### Data under study ###

Definition set_sl_locked (v : Z) (r : sleeplock) : sleeplock :=
  mk_sleeplock v (sl_name r) (sl_pid r).
Definition set_sl_name (v : string) (r : sleeplock) : sleeplock :=
  mk_sleeplock (sl_locked r) v (sl_pid r).
Definition set_sl_pid (v : Z) (r : sleeplock) : sleeplock :=
  mk_sleeplock (sl_locked r) (sl_name r) v.

Definition set_tl_ticket (v : Z) (r : ticket_lock) : ticket_lock :=
  mk_ticket_lock v (tl_turn r) (tl_pid r) (tl_name r).
Definition set_tl_turn (v : Z) (r : ticket_lock) : ticket_lock :=
  mk_ticket_lock (tl_ticket r) v (tl_pid r) (tl_name r).
Definition set_tl_pid (v : Z) (r : ticket_lock) : ticket_lock :=
  mk_ticket_lock (tl_ticket r) (tl_turn r) v (tl_name r).
Definition set_tl_name (v : string) (r : ticket_lock) : ticket_lock :=
  mk_ticket_lock (tl_ticket r) (tl_turn r) (tl_pid r) v.

Definition set_c_apicid (v : Z) (r : cpu) : cpu :=
  mk_cpu v (c_ncli r) (c_intena r) (c_proc r) (c_esp0 r).
Definition set_c_ncli (v : Z) (r : cpu) : cpu :=
  mk_cpu (c_apicid r) v (c_intena r) (c_proc r) (c_esp0 r).
Definition set_c_intena (v : bool) (r : cpu) : cpu :=
  mk_cpu (c_apicid r) (c_ncli r) v (c_proc r) (c_esp0 r).
Definition set_c_proc (v : option nat) (r : cpu) : cpu :=
  mk_cpu (c_apicid r) (c_ncli r) (c_intena r) v (c_esp0 r).
Definition set_c_esp0 (v : Z) (r : cpu) : cpu :=
  mk_cpu (c_apicid r) (c_ncli r) (c_intena r) (c_proc r) v.

Definition set_tf_eax (v : Z) (r : trapframe) : trapframe :=
  mk_trapframe (tf_edi r) (tf_esi r) (tf_ebp r) (tf_oesp r) (tf_ebx r) (tf_edx r)
    (tf_ecx r) v (tf_gs r) (tf_fs r) (tf_es r) (tf_ds r) (tf_trapno r) (tf_err r)
    (tf_eip r) (tf_cs r) (tf_eflags r) (tf_esp r) (tf_ss r).
Definition set_tf_es (v : Z) (r : trapframe) : trapframe :=
  mk_trapframe (tf_edi r) (tf_esi r) (tf_ebp r) (tf_oesp r) (tf_ebx r) (tf_edx r)
    (tf_ecx r) (tf_eax r) (tf_gs r) (tf_fs r) v (tf_ds r) (tf_trapno r) (tf_err r)
    (tf_eip r) (tf_cs r) (tf_eflags r) (tf_esp r) (tf_ss r).
Definition set_tf_ds (v : Z) (r : trapframe) : trapframe :=
  mk_trapframe (tf_edi r) (tf_esi r) (tf_ebp r) (tf_oesp r) (tf_ebx r) (tf_edx r)
    (tf_ecx r) (tf_eax r) (tf_gs r) (tf_fs r) (tf_es r) v (tf_trapno r) (tf_err r)
    (tf_eip r) (tf_cs r) (tf_eflags r) (tf_esp r) (tf_ss r).
Definition set_tf_eip (v : Z) (r : trapframe) : trapframe :=
  mk_trapframe (tf_edi r) (tf_esi r) (tf_ebp r) (tf_oesp r) (tf_ebx r) (tf_edx r)
    (tf_ecx r) (tf_eax r) (tf_gs r) (tf_fs r) (tf_es r) (tf_ds r) (tf_trapno r)
    (tf_err r) v (tf_cs r) (tf_eflags r) (tf_esp r) (tf_ss r).
Definition set_tf_cs (v : Z) (r : trapframe) : trapframe :=
  mk_trapframe (tf_edi r) (tf_esi r) (tf_ebp r) (tf_oesp r) (tf_ebx r) (tf_edx r)
    (tf_ecx r) (tf_eax r) (tf_gs r) (tf_fs r) (tf_es r) (tf_ds r) (tf_trapno r)
    (tf_err r) (tf_eip r) v (tf_eflags r) (tf_esp r) (tf_ss r).
Definition set_tf_eflags (v : Z) (r : trapframe) : trapframe :=
  mk_trapframe (tf_edi r) (tf_esi r) (tf_ebp r) (tf_oesp r) (tf_ebx r) (tf_edx r)
    (tf_ecx r) (tf_eax r) (tf_gs r) (tf_fs r) (tf_es r) (tf_ds r) (tf_trapno r)
    (tf_err r) (tf_eip r) (tf_cs r) v (tf_esp r) (tf_ss r).
Definition set_tf_esp (v : Z) (r : trapframe) : trapframe :=
  mk_trapframe (tf_edi r) (tf_esi r) (tf_ebp r) (tf_oesp r) (tf_ebx r) (tf_edx r)
    (tf_ecx r) (tf_eax r) (tf_gs r) (tf_fs r) (tf_es r) (tf_ds r) (tf_trapno r)
    (tf_err r) (tf_eip r) (tf_cs r) (tf_eflags r) v (tf_ss r).
Definition set_tf_ss (v : Z) (r : trapframe) : trapframe :=
  mk_trapframe (tf_edi r) (tf_esi r) (tf_ebp r) (tf_oesp r) (tf_ebx r) (tf_edx r)
    (tf_ecx r) (tf_eax r) (tf_gs r) (tf_fs r) (tf_es r) (tf_ds r) (tf_trapno r)
    (tf_err r) (tf_eip r) (tf_cs r) (tf_eflags r) (tf_esp r) v.

Definition set_x_eip (v : Z) (r : context) : context :=
  mk_context (x_edi r) (x_esi r) (x_ebx r) (x_ebp r) v.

###

An acceptable answer repeats every entry exactly, with nothing omitted.

**Response to the exercise**
Definition set_sl_locked (v : Z) (r : sleeplock) : sleeplock :=
  mk_sleeplock v (sl_name r) (sl_pid r).
Definition set_sl_name (v : string) (r : sleeplock) : sleeplock :=
  mk_sleeplock (sl_locked r) v (sl_pid r).
Definition set_sl_pid (v : Z) (r : sleeplock) : sleeplock :=
  mk_sleeplock (sl_locked r) (sl_name r) v.

Definition set_tl_ticket (v : Z) (r : ticket_lock) : ticket_lock :=
  mk_ticket_lock v (tl_turn r) (tl_pid r) (tl_name r).
Definition set_tl_turn (v : Z) (r : ticket_lock) : ticket_lock :=
  mk_ticket_lock (tl_ticket r) v (tl_pid r) (tl_name r).
Definition set_tl_pid (v : Z) (r : ticket_lock) : ticket_lock :=
  mk_ticket_lock (tl_ticket r) (tl_turn r) v (tl_name r).
Definition set_tl_name (v : string) (r : ticket_lock) : ticket_lock :=
  mk_ticket_lock (tl_ticket r) (tl_turn r) (tl_pid r) v.

Definition set_c_apicid (v : Z) (r : cpu) : cpu :=
  mk_cpu v (c_ncli r) (c_intena r) (c_proc r) (c_esp0 r).
Definition set_c_ncli (v : Z) (r : cpu) : cpu :=
  mk_cpu (c_apicid r) v (c_intena r) (c_proc r) (c_esp0 r).
Definition set_c_intena (v : bool) (r : cpu) : cpu :=
  mk_cpu (c_apicid r) (c_ncli r) v (c_proc r) (c_esp0 r).
Definition set_c_proc (v : option nat) (r : cpu) : cpu :=
  mk_cpu (c_apicid r) (c_ncli r) (c_intena r) v (c_esp0 r).
Definition set_c_esp0 (v : Z) (r : cpu) : cpu :=
  mk_cpu (c_apicid r) (c_ncli r) (c_intena r) (c_proc r) v.

Definition set_tf_eax (v : Z) (r : trapframe) : trapframe :=
  mk_trapframe (tf_edi r) (tf_esi r) (tf_ebp r) (tf_oesp r) (tf_ebx r) (tf_edx r)
    (tf_ecx r) v (tf_gs r) (tf_fs r) (tf_es r) (tf_ds r) (tf_trapno r) (tf_err r)
    (tf_eip r) (tf_cs r) (tf_eflags r) (tf_esp r) (tf_ss r).
Definition set_tf_es (v : Z) (r : trapframe) : trapframe :=
  mk_trapframe (tf_edi r) (tf_esi r) (tf_ebp r) (tf_oesp r) (tf_ebx r) (tf_edx r)
    (tf_ecx r) (tf_eax r) (tf_gs r) (tf_fs r) v (tf_ds r) (tf_trapno r) (tf_err r)
    (tf_eip r) (tf_cs r) (tf_eflags r) (tf_esp r) (tf_ss r).
Definition set_tf_ds (v : Z) (r : trapframe) : trapframe :=
  mk_trapframe (tf_edi r) (tf_esi r) (tf_ebp r) (tf_oesp r) (tf_ebx r) (tf_edx r)
    (tf_ecx r) (tf_eax r) (tf_gs r) (tf_fs r) (tf_es r) v (tf_trapno r) (tf_err r)
    (tf_eip r) (tf_cs r) (tf_eflags r) (tf_esp r) (tf_ss r).
Definition set_tf_eip (v : Z) (r : trapframe) : trapframe :=
  mk_trapframe (tf_edi r) (tf_esi r) (tf_ebp r) (tf_oesp r) (tf_ebx r) (tf_edx r)
    (tf_ecx r) (tf_eax r) (tf_gs r) (tf_fs r) (tf_es r) (tf_ds r) (tf_trapno r)
    (tf_err r) v (tf_cs r) (tf_eflags r) (tf_esp r) (tf_ss r).
Definition set_tf_cs (v : Z) (r : trapframe) : trapframe :=
  mk_trapframe (tf_edi r) (tf_esi r) (tf_ebp r) (tf_oesp r) (tf_ebx r) (tf_edx r)
    (tf_ecx r) (tf_eax r) (tf_gs r) (tf_fs r) (tf_es r) (tf_ds r) (tf_trapno r)
    (tf_err r) (tf_eip r) v (tf_eflags r) (tf_esp r) (tf_ss r).
Definition set_tf_eflags (v : Z) (r : trapframe) : trapframe :=
  mk_trapframe (tf_edi r) (tf_esi r) (tf_ebp r) (tf_oesp r) (tf_ebx r) (tf_edx r)
    (tf_ecx r) (tf_eax r) (tf_gs r) (tf_fs r) (tf_es r) (tf_ds r) (tf_trapno r)
    (tf_err r) (tf_eip r) (tf_cs r) v (tf_esp r) (tf_ss r).
Definition set_tf_esp (v : Z) (r : trapframe) : trapframe :=
  mk_trapframe (tf_edi r) (tf_esi r) (tf_ebp r) (tf_oesp r) (tf_ebx r) (tf_edx r)
    (tf_ecx r) (tf_eax r) (tf_gs r) (tf_fs r) (tf_es r) (tf_ds r) (tf_trapno r)
    (tf_err r) (tf_eip r) (tf_cs r) (tf_eflags r) v (tf_ss r).
Definition set_tf_ss (v : Z) (r : trapframe) : trapframe :=
  mk_trapframe (tf_edi r) (tf_esi r) (tf_ebp r) (tf_oesp r) (tf_ebx r) (tf_edx r)
    (tf_ecx r) (tf_eax r) (tf_gs r) (tf_fs r) (tf_es r) (tf_ds r) (tf_trapno r)
    (tf_err r) (tf_eip r) (tf_cs r) (tf_eflags r) (tf_esp r) v.

Definition set_x_eip (v : Z) (r : context) : context :=
  mk_context (x_edi r) (x_esi r) (x_ebx r) (x_ebp r) v.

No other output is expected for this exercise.